The City of Toronto has also applied for Health Canada exemption to the Controlled Drugs and Substances Act, but the federal government has not yet made a decision on that application.
Over the three-year trial, the federal government will monitor data provided by B.C., including uptake of addiction services, drug-related deaths and criminal prosecutions, Bennett said.
Approximately two-thirds of the 9,000 police officers in B.C. have been trained on what decriminalization means in practice, Whiteside said.
Vancouver Police Deputy Chief Fiona Wilson, who is also the vice-president of the B.C. Association of Chiefs of Police, said she doesn’t expect to see any major changes on the ground since B.C. has already had de facto decriminalization for years. In August 2020, Canada’s public prosecution service directed federal lawyers not to seek charges relating to drug possession unless the circumstances are serious.
Critics are worried, however, that the 2.5 gram threshold is too low. Police had recommended a threshold of one gram of illicit drugs while the province applied for 4.5 grams.
“We have no idea starting Jan. 31 if things are really going to change that much,” said Vincent Tao of the Vancouver Area Network of Drug Users. “We’re going to be making sure at VANDU and across our community that we pay attention to police practice.”

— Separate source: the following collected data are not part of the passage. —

(** [ohe[idx] += 1] on a numpy vector: a negative index counts from the end,
    an index outside [-len, len) raises [IndexError]. *)
Definition np_incr (ohe : list Z) (idx : Z) : outcome (list Z) :=
  let len := Z.of_nat (length ohe) in
  let j := if idx <? 0 then len + idx else idx in
  if (0 <=? j) && (j <? len) then Return (alter Z.succ (Z.to_nat j) ohe)
  else Raise IndexError.

(** Lines 158-160: the loop over the bigrams of one text. *)
Fixpoint count_into (mapping : dict pystr Z) (ohe : list Z) (bigrams : list pystr)
  : outcome (list Z) :=
  match bigrams with
  | [] => Return ohe
  | bigram :: bigrams' =>
      if dict_contains mapping bigram then
        ohe' ← np_incr ohe (default 0 (dict_get mapping bigram));
        count_into mapping ohe' bigrams'
      else count_into mapping ohe bigrams'
  end.

(** Lines 156-160: the vector [ohe] of one record. *)
Definition encode_text (mapping : dict pystr Z) (text : pystr) : outcome (list Z) :=
  let num_dims := length mapping in
  count_into mapping (np_zeros num_dims) (bigrams text).

(** Lines 165-166: the text of one output row. *)
Definition row_text (r : corpus_row) (ohe : list Z) : pystr :=
  join (py ", ")
       ([text_id r] ++ [label_binary r] ++ [label_ternary r] ++ [label_finegrained r]
        ++ map str_of_int ohe).

(** What the loop of [gen_bigram_repr] holds: the pending rows and the text
    handed to [fout.write] so far. *)
Record writer : Type := Writer {
  write_list : list pystr;
  fout : pystr
}.

(** The [for i, line in enumerate(csv_reader)] loop of [gen_bigram_repr].
    The result pairs the writer at the end with how the loop ended. *)
Fixpoint gen_bigram_repr_rows (mapping : dict pystr Z) (i : Z)
    (lines : list (list pystr)) (w : writer) : writer * outcome unit :=
  match lines with
  | [] => (w, Return ())
  | line :: lines' =>
      match unpack7 line with
      | None =>
          if decide (line = placeholder)
          then gen_bigram_repr_rows mapping (i + 1) lines' w
          else (w, Pdb)
      | Some r =>
          match encode_text mapping (text r) with
          | Return ohe =>
              let w' :=
                if (i mod 10000 =? 0) && negb (length (write_list w) =? 0)%nat
                then Writer [] (fout w ++ join newline (write_list w))
                else Writer (write_list w ++ [row_text r ohe]) (fout w) in
              gen_bigram_repr_rows mapping (i + 1) lines' w'
          | Raise e => (w, Raise e)
          | Pdb => (w, Pdb)
          end
      end
  end.

(** [gen_bigram_repr(path_in, path_out, path_mapping)]. The output file holds
    what was handed to [fout.write]; the loop never writes the rows still in
    [write_list] when it ends. *)
Definition gen_bigram_repr (csv_reader : pystr -> list (list pystr))
    (path_in path_out path_mapping : string) (fs : filesystem)
  : filesystem * outcome unit :=
  match load_mapping path_mapping fs with
  | Return mapping =>
      match fs !! path_in with
      | None => (fs, Raise (FileNotFoundError path_in))
      | Some _ =>
          let fs1 := <[path_out := []]> fs in
          let lines := csv_reader (default [] (fs1 !! path_in)) in
          let wr := gen_bigram_repr_rows mapping 0 lines (Writer [] []) in
          (<[path_out := fout wr.1]> fs1, wr.2)
      end
  | Raise e => (fs, Raise e)
  | Pdb => (fs, Pdb)
  end.

(** The parsed command line. *)
Record args : Type := Args {
  path_in : string;
  path_out : string;
  gen_mapping : bool;
  mapping_path : string;
  ch : Z;
  world : Z
}.

(** [main()], after [parse_cmd_args]. *)
Definition main (set_iter : gset pystr -> list pystr)
    (csv_reader : pystr -> list (list pystr)) (a : args) (fs : filesystem)
  : filesystem * outcome unit :=
  let generated : filesystem * outcome unit :=
    if gen_mapping a then
      match
        counts ← count_bigrams csv_reader fs (path_in a);
        top_n_ch ← get_top_n counts.1 (ch a);
        top_n_other ← get_top_n counts.2 (world a);
        Return (get_bigram_to_dim_mapping set_iter top_n_ch top_n_other)
      with
      | Return bigram_to_dim_mapping =>
          (dump_bigram_to_dim_mapping bigram_to_dim_mapping (mapping_path a) fs, Return ())
      | Raise e => (fs, Raise e)
      | Pdb => (fs, Pdb)
      end
    else (fs, Return ()) in
  match generated.2 with
  | Return _ => gen_bigram_repr csv_reader (path_in a) (path_out a) (mapping_path a) generated.1
  | stopped => (generated.1, stopped)
  end.

(* ===================================================================== *)
(** * bigram_based_models.py: the label loader *)
(* ===================================================================== *)

(** The two kinds of value [load_id_to_label] compares with [==]. *)
Inductive pyobj : Type :=
  | PStr (s : pystr)
  | PInt (z : Z).

(** [a == b]: a [str] and an [int] are never equal. *)
Definition py_eq (a b : pyobj) : bool :=
  match a, b with
  | PStr s, PStr t => bool_decide (s = t)
  | PInt x, PInt y => x =? y
  | _, _ => false
  end.

(** [num >= goal], an [int] against the float [limit / 2]. *)
Definition ge_goal (num : Z) (goal : Q) : bool := Qle_bool goal (inject_Z num).

(** The [for row in csv_reader] loop of [load_id_to_label]. [num_zeros] and
    [num_ones] are threaded through as the source has them: no statement of
    the loop assigns to either. ([line_counter] is written and never read.) *)
Fixpoint load_id_to_label_rows (goal : Q) (rows : list (list pystr))
    (num_zeros num_ones : Z) (id_to_label : dict pystr pystr) : dict pystr pystr :=
  match rows with
  | [] => id_to_label
  | row :: rows' =>
      if ge_goal num_ones goal && ge_goal num_zeros goal then id_to_label
      else
        match row with
        | [text_id; text; masked; label; corpus] =>
            if py_eq (PStr label) (PInt 0) && ge_goal num_zeros goal
            then load_id_to_label_rows goal rows' num_zeros num_ones id_to_label
            else if py_eq (PStr label) (PInt 1) && ge_goal num_ones goal
            then load_id_to_label_rows goal rows' num_zeros num_ones id_to_label
            else load_id_to_label_rows goal rows' num_zeros num_ones
                   (dict_set id_to_label text_id label)
        | _ => load_id_to_label_rows goal rows' num_zeros num_ones id_to_label
        end
  end.
(** C4: after the build, [submitTransaction] calls the RPC.  If that call
    throws, the error is passed on, and if it yields no txid, [null] is
    returned; in both cases the in-use list, the transaction store and the
    emitted events are what they were after the build, and, on a synced
    wallet, the UTXO set and the store are what they were before the call.
    Only with a txid are the outpoints of the inputs pushed onto [inUse], the
    transaction added to the store with the current blue score, and
    [debug-info] and [state-update] emitted. *)
Theorem submitTransaction_outcomes (fuel : nat) (p : TxSend JsNumber) (debug : bool)
    (w w1 : Wallet) (built : BuildTxResult) :
  buildTransaction fuel (forBuild p true) debug w = (Ok built, w1) ->
  let d := ti_data (br_info built) in
  (forall msg a,
      api_submitTransaction (rpcTX built) (api w1) = (ExtThrow msg, a) ->
      submitTransaction fuel p debug w = (Throw (External msg), set_api a w1)
      /\ inUse (utxoSet (set_api a w1)) = inUse (utxoSet w1)
      /\ txStore (set_api a w1) = txStore w1
      /\ emitted (set_api a w1) = emitted w1)
  /\ (forall txid a,
        api_submitTransaction (rpcTX built) (api w1) = (ExtOk txid, a) ->
        truthyString txid = false ->
        submitTransaction fuel p debug w = (Ok None, set_api a w1)
        /\ inUse (utxoSet (set_api a w1)) = inUse (utxoSet w1)
        /\ txStore (set_api a w1) = txStore w1
        /\ emitted (set_api a w1) = emitted w1)
  /\ (forall txid a,
        api_submitTransaction (rpcTX built) (api w1) = (ExtOk txid, a) ->
        truthyString txid = true ->
        exists w2,
          submitTransaction fuel p debug w = (Ok (Some (default EmptyString txid)), w2)
          /\ inUse (utxoSet w2) = inUse (utxoSet w1) ++ ci_utxoIds d
          /\ txStore w2 =
               ts_add {| tse_in := false; tse_ts := clock w1; tse_id := default EmptyString txid;
                         tse_amount := ci_amount d; tse_address := ci_toAddr d;
                         tse_note := ti_note (br_info built);
                         tse_blueScore := blueScore w1;
                         tse_tx := RPC.transaction (rpcTX built);
                         tse_myAddress := am_isOur (addressManager w1) (ci_toAddr d) |}
                      (txStore w1)
          /\ emitted w2 =
               emitted w1 ++ [DebugInfo (fst (debugInfo w2)) (snd (debugInfo w2));
                              StateUpdate (cache w2)])
  /\ (syncSignal w = Some true -> utxoSet w1 = utxoSet w /\ txStore w1 = txStore w).
Proof.
  intros B d.
  assert (forall r a, api_submitTransaction (rpcTX built) (api w1) = (r, a) ->
          submitTransaction fuel p debug w =
          (txid <- liftExt r ;;
           if negb (truthyString txid) then ret None
           else
             modify (fun w => set_utxoSet
                       (set_inUse (inUse (utxoSet w) ++ ci_utxoIds d) (utxoSet w)) w) ;;;
             modify (fun w =>
               set_txStore
                 (ts_add {| tse_in := false; tse_ts := clock w1; tse_id := default EmptyString txid;
                            tse_amount := ci_amount d; tse_address := ci_toAddr d;
                            tse_note := ti_note (br_info built); tse_blueScore := blueScore w;
                            tse_tx := RPC.transaction (rpcTX built);
                            tse_myAddress := am_isOur (addressManager w) (ci_toAddr d) |}
                         (txStore w)) w) ;;;
             updateDebugInfo ;;;
             emitCache ;;;
             ret (Some (default EmptyString txid))) (set_api a w1)) as U.
  { intros r a R. unfold submitTransaction. rewrite (bind_Ok _ _ _ _ _ B).
    unfold gets at 1. unfold bind at 1. unfold onApi. unfold bind at 1. rewrite R.
    destruct r; reflexivity. }
  split; [|split; [|split]].
  - intros msg a R. rewrite (U _ _ R). repeat split.
  - intros txid a R T. rewrite (U _ _ R). unfold liftExt, bind, ret. simpl. rewrite T.
    repeat split.
  - intros txid a R T. rewrite (U _ _ R). unfold liftExt. unfold bind at 1. unfold ret at 1.
    rewrite T. simpl negb. cbv iota.
    eexists. split; [reflexivity|]. repeat split.
    simpl. rewrite <- app_assoc. reflexivity.
  - intros S. destruct (sameButAddressManager_fields _ _
                          (buildTransaction_frame fuel (forBuild p true) debug w w1 built
                             S eq_refl B))
      as (E1 & E2 & _).
    split; assumption.
Qed.


(** *** Address discovery *)

Lemma storeUtxos_none (utxosMap : list (string * list ApiUtxo)) (found : list string)
    (w : Wallet) :
  Forall (fun entry => snd entry = []) utxosMap ->
  storeUtxos utxosMap found w = (Ok found, w).
Proof.
  induction utxosMap as [|[address us] rest IH]; intros F; simpl.
  - reflexivity.
  - inversion F as [|? ? E Fr]; subst. simpl in E. subst us. simpl. now apply IH.
Qed.

Lemma findUtxos_none (addresses : list string) (w : Wallet) utxosMap a :
  api_getUtxosByAddresses addresses (api w) = (ExtOk utxosMap, a) ->
  Forall (fun entry => snd entry = []) utxosMap ->
  findUtxos addresses w = (Ok [], afterQuietScan a w).
Proof.
  intros R F. unfold findUtxos, afterQuietScan.
  unfold onApi at 1. unfold bind at 1. rewrite R. simpl liftExt. unfold ret at 1.
  unfold bind at 1. rewrite (storeUtxos_none utxosMap [] _ F).
  unfold bind at 1. unfold gets at 1. unfold id.
  destruct (bool_decide _).
  - unfold bind, onAddressManager, ret.
    destruct (am_next Receive (addressManager (set_api a w))). reflexivity.
  - reflexivity.
Qed.

(** C1, as the code has it: a window of [n] indices from [offset] in which
    no address has UTXOs ends the discovery of the chain in that very call,
    with [offset - (threshold - n) - 1], that is [offset + n - threshold - 1],
    as the last active index; for the first window, where [n] is the
    threshold and [offset] is 0, this is -1.  Once both chains have reported,
    the receive chain and then the change chain are advanced to the reported
    index plus one. *)
Theorem addressDiscovery_quiet_window (fuel : nat) (threshold : Z) :
  (forall n deriveType offset w derived am utxosMap a,
      am_getAddresses n deriveType offset (addressManager w) = (derived, am) ->
      derived <> [] ->
      api_getUtxosByAddresses (map snd derived) (api w) = (ExtOk utxosMap, a) ->
      Forall (fun entry => snd entry = []) utxosMap ->
      doDiscovery (S fuel) threshold n deriveType offset w
      = (Ok (offset - (threshold - n) - 1), afterQuietScan a (set_addressManager am w))
      /\ offset - (threshold - n) - 1 = offset + n - threshold - 1
      /\ (n = threshold -> offset = 0 -> offset - (threshold - n) - 1 = -1))
  /\ (forall w w1 w2 highestReceiveIndex highestChangeIndex,
        doDiscovery fuel threshold threshold Receive 0 w = (Ok highestReceiveIndex, w1) ->
        doDiscovery fuel threshold threshold Change 0 w1 = (Ok highestChangeIndex, w2) ->
        let w3 := set_addressManager
                    (am_advance Change (highestChangeIndex + 1)
                       (am_advance Receive (highestReceiveIndex + 1) (addressManager w2))) w2 in
        addressDiscovery fuel threshold w
        = when (negb (default false (syncOnce w3)) && negb (syncInProggress w3))
               utxoSubscribe w3).
Proof.
  split.
  - intros n deriveType offset w derived am utxosMap a G NE R F.
    split; [|split; [lia | intros -> ->; lia]].
    simpl. unfold onAddressManager at 1. unfold bind at 1. rewrite G.
    assert ((length derived =? 0)%nat = false) as L
      by (destruct derived; [congruence | reflexivity]).
    rewrite L. unfold ret at 1. unfold bind at 1.
    unfold bind at 1.
    rewrite (findUtxos_none (map snd derived) (set_addressManager am w) utxosMap a R F).
    reflexivity.
  - intros w w1 w2 hr hc R C w3. unfold addressDiscovery.
    rewrite (bind_Ok _ _ _ _ _ R), (bind_Ok _ _ _ _ _ C).
    reflexivity.
Qed.

(** *** createUID *)

Lemma split_without (sep : ascii) (s : string) :
  hasChar sep s = false -> split sep s = [s].
Proof.
  induction s as [|c r IH]; intros N; [reflexivity|].
  simpl in N. apply orb_false_elim in N as [N1 N2].
  simpl. rewrite N1, (IH N2). reflexivity.
Qed.

Lemma split_at_first (sep : ascii) (a b : string) :
  hasChar sep a = false ->
  split sep (a +:+ String sep b) = a :: split sep b.
Proof.
  induction a as [|c r IH]; intros N.
  - simpl. rewrite Ascii.eqb_refl. reflexivity.
  - simpl in N. apply orb_false_elim in N as [N1 N2].
    change (String c r +:+ String sep b) with (String c (r +:+ String sep b)).
    simpl. rewrite N1, (IH N2). reflexivity.
Qed.

(** C2, as the code has it: [createUID] derives the child key at the path
    [m/44'/972/0'/1'/0'], whose second component carries no hardening mark,
    turns it into an address on the wallet's network, keeps what follows the
    first colon (up to a second one), and hashes that.  The uid depends on
    the HD root and the network only. *)
Theorem createUID_spec :
  (forall w,
      createUID w =
      createHash (nth_error
                    (split ":" (toAddress (deriveChild (HDWallet w) "m/44'/972/0'/1'/0'")
                                          (network w))) 1))
  /\ pathComponents uidPath
     = [("44", true); ("972", false); ("0", true); ("1", true); ("0", true)]
  /\ (forall w prefix payload,
        hasChar ":" prefix = false -> hasChar ":" payload = false ->
        toAddress (deriveChild (HDWallet w) uidPath) (network w)
        = prefix +:+ String ":" payload ->
        createUID w = createHash (Some payload))
  /\ (forall w w',
        HDWallet w = HDWallet w' -> network w = network w' -> createUID w = createUID w').
Proof.
  split; [|split; [|split]].
  - reflexivity.
  - reflexivity.
  - intros w prefix payload Np Na E. unfold createUID. rewrite E.
    rewrite (split_at_first _ _ _ Np), (split_without _ _ Na). reflexivity.
  - intros w w' Ek En. unfold createUID. rewrite Ek, En. reflexivity.
Qed.

(** *** composeTx and parseInt *)


End Properties.

(* ===================================================================== *)
(** ** Further properties of the class                                    *)
(* ===================================================================== *)

Section MoreProperties.
Context `{Co : Collaborators}.
Import Run.
Local Open Scope run_scope.

(** *** Balance notifications *)

Lemma emitBalance_run (w : Wallet) :
  emitBalance w =
    (Ok tt,
     if (balanceConfirmed w =? fst (lastBalanceNotification w))
        && (balancePending w =? snd (lastBalanceNotification w))
     then w
     else set_emitted
            (emitted w ++ [BalanceUpdate (balanceConfirmed w) (balancePending w)
                                         (balanceConfirmed w + balancePending w)])
            (set_lastBalanceNotification (balanceConfirmed w, balancePending w) w)).
Proof.
  unfold emitBalance, bind, gets. cbn beta iota.
  destruct (_ && _); reflexivity.
Qed.
(** * translate.py: bulk literal substitution over a tree of Kotlin files

    A shallow embedding of [translate.py] and the properties of its
    substitution table, its per-file rewrite step, its walk over the
    directory tree and its report.

    Python values are modelled as follows.
    - [str]: the list of its Unicode code points ([list N]).
    - [dict]: the list of its items in insertion order (what [items()]
      iterates over since Python 3.7).
    - [pathlib.Path] below [base]: the list of path components.
    - the file system: a finite map from paths to what [read_text] and
      [write_text] do there, and a directory tree in listing order.
    - [print]: a list of output lines.
    - exceptions: a state-and-error monad in which the effects made before
      a raise are kept. *)

From Stdlib Require Import Decimal.
From stdpp Require Import base option list strings gmap fin_maps.

Local Open Scope N_scope.

(** ** Text *)

Abbreviation char := N (only parsing).
Abbreviation text := (list N) (only parsing).

Module Utf8.

Fixpoint bytes_of (s : string) : list N :=
  match s with
  | EmptyString => []
  | String a s' => Ascii.N_of_ascii a :: bytes_of s'
  end.

Definition cont (b : N) : N := N.land b 63.

(** Decoder for the literals of this file, which is encoded in UTF-8
    like the Python source. *)
Fixpoint decode (bs : text) : text :=
  match bs with
  | [] => []
  | b0 :: r0 =>
    if b0 <? 128 then b0 :: decode r0
    else if b0 <? 224 then
      match r0 with
      | b1 :: r1 =>
        N.lor (N.shiftl (N.land b0 31) 6) (cont b1) :: decode r1
      | _ => []
      end
    else if b0 <? 240 then
      match r0 with
      | b1 :: b2 :: r2 =>
        N.lor (N.shiftl (N.land b0 15) 12)
              (N.lor (N.shiftl (cont b1) 6) (cont b2)) :: decode r2
      | _ => []
      end
    else
      match r0 with
      | b1 :: b2 :: b3 :: r3 =>
        N.lor (N.shiftl (N.land b0 7) 18)
              (N.lor (N.shiftl (cont b1) 12)
                     (N.lor (N.shiftl (cont b2) 6) (cont b3))) :: decode r3
      | _ => []
      end
  end.
Lemma step_purchases_serialised (e : event) (st st' : state) :
  unopened_is_blank st -> reads_serialised st -> purchases_serialised st ->
  step e st = Some st' -> purchases_serialised st'.
Proof.
  unfold reads_serialised, purchases_serialised, outstanding_reads,
    purchases_in_flight, cached.
  intros Hblank (I1 & I2 & I3 & I4) (P1 & P2) Hs.
  assert (I5 : isOpen st = false -> screen st = Blank).
  { intros Ho. now destruct (Hblank Ho). }
  clear Hblank.
  destruct e; cbn in Hs; unfold settle in Hs.
  all: try (destruct (pending st !! i) as [t|] eqn:Hi; [|discriminate];
    pose proof (filter_length_delete is_catalog_read _ _ _ Hi) as Dc;
    pose proof (filter_length_delete is_purchase _ _ _ Hi) as Dp;
    pose proof (fun y => filter_length_insert is_catalog_read _ _ _ y Hi) as Ic;
    pose proof (fun y => filter_length_insert is_purchase _ _ _ y Hi) as Ip).
  all: handler_cases.
  all: rewrite ?List.filter_app, ?length_app in *; cbn in *.
  all: try (specialize (Ic (CatalogJson k ok));
            specialize (Ip (CatalogJson k ok)); cbn in Ic, Ip).
  all: try (specialize (Ic (PurchaseJson ok));
            specialize (Ip (PurchaseJson ok)); cbn in Ic, Ip).
  all: try (specialize (Ic HealthJson); specialize (Ip HealthJson); cbn in Ic, Ip).
  all: try match goal with
         | H : isOpen ?s = false, I : isOpen ?s = false -> _ |- _ =>
             specialize (I H); rewrite I in *; cbn in *
         end.
  all: repeat split; intros; try lia; try congruence; try reflexivity.
  all: try (destruct (screen st); cbn in *; intuition (try lia; try congruence)).
Qed.

(** X12. In every state the widget reaches, the order on the confirm
    screen is the stored order, and it is a truthy value. *)
Theorem confirm_screen_shows_stored_order (st : state) :
  reachable st -> confirm_shows_stored_order st.
Proof.
  apply reachable_ind.
  - intros order H. discriminate H.
  - intros e st0 st1 _. apply step_confirm_shows_stored_order.
Qed.

Lemma confirm_screen_shows_stored_order_witness :
  reachable confirm_shown /\ confirm_shows_stored_order confirm_shown.
Proof.
  split; [exact confirm_shown_reachable|].
  exact (confirm_screen_shows_stored_order confirm_shown confirm_shown_reachable).
Defined.

(** X13. In every state the widget reaches, the code on the error screen
    is a non-empty string of the characters [A-Z], [0-9] and [_], whatever
    the remote party sent. *)
Theorem error_screen_shows_a_token (st : state) :
  reachable st -> error_code_is_token st.
Proof.
  apply reachable_ind.
  - intros message code H. discriminate H.
  - intros e st0 st1 _. apply step_error_code_is_token.
Qed.

Lemma error_screen_shows_a_token_witness :
  reachable error_shown /\ error_code_is_token error_shown.
Proof.
  split; [exact error_shown_reachable|].
  exact (error_screen_shows_a_token error_shown error_shown_reachable).
Defined.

Government officials stressed that police can still lay charges if there’s proof the person with the drugs is trafficking them. Producing, importing or exporting drugs in any amount is still illegal. The exemption does not cover psychedelic drugs, or apply to people who possess drugs in grade schools, licensed child-care facilities or airports, or on coast guard vessels and helicopters. Members of the Canadian Armed Forces remain subject to the Code of Service Discipline.
A spokesperson for the U.S. Consulate General in Vancouver noted crossing the border into the U.S. or arriving at a U.S. port of entry in violation of American laws against possession of illegal drugs may result in denied admission, seizure, fines or apprehension.
Oregon was the first U.S. state to decriminalize some drugs for personal use in 2021. Lawmakers in that state, however, have decried the low uptake of treatment services and the higher number of drug-related deaths.
Kathryn Botchford, whose husband, Jason Botchford, died of an overdose in the spring of 2019, said the well-known Vancouver sports reporter was “a victim of B.C.’s overdose crisis.”
Botchford said she had no idea the father of their three children, aged eight, six and three, was using an illegal substance. “I was so fearful that people would judge him and tear down his legacy. I was fearful that people would judge me for not knowing. And even worse, I feared people would treat my children’s loss of their father as insignificant because of how he died.”
She now openly talks to her kids about substance use and hopes others will have the courage to start their own conversations, Botchford said.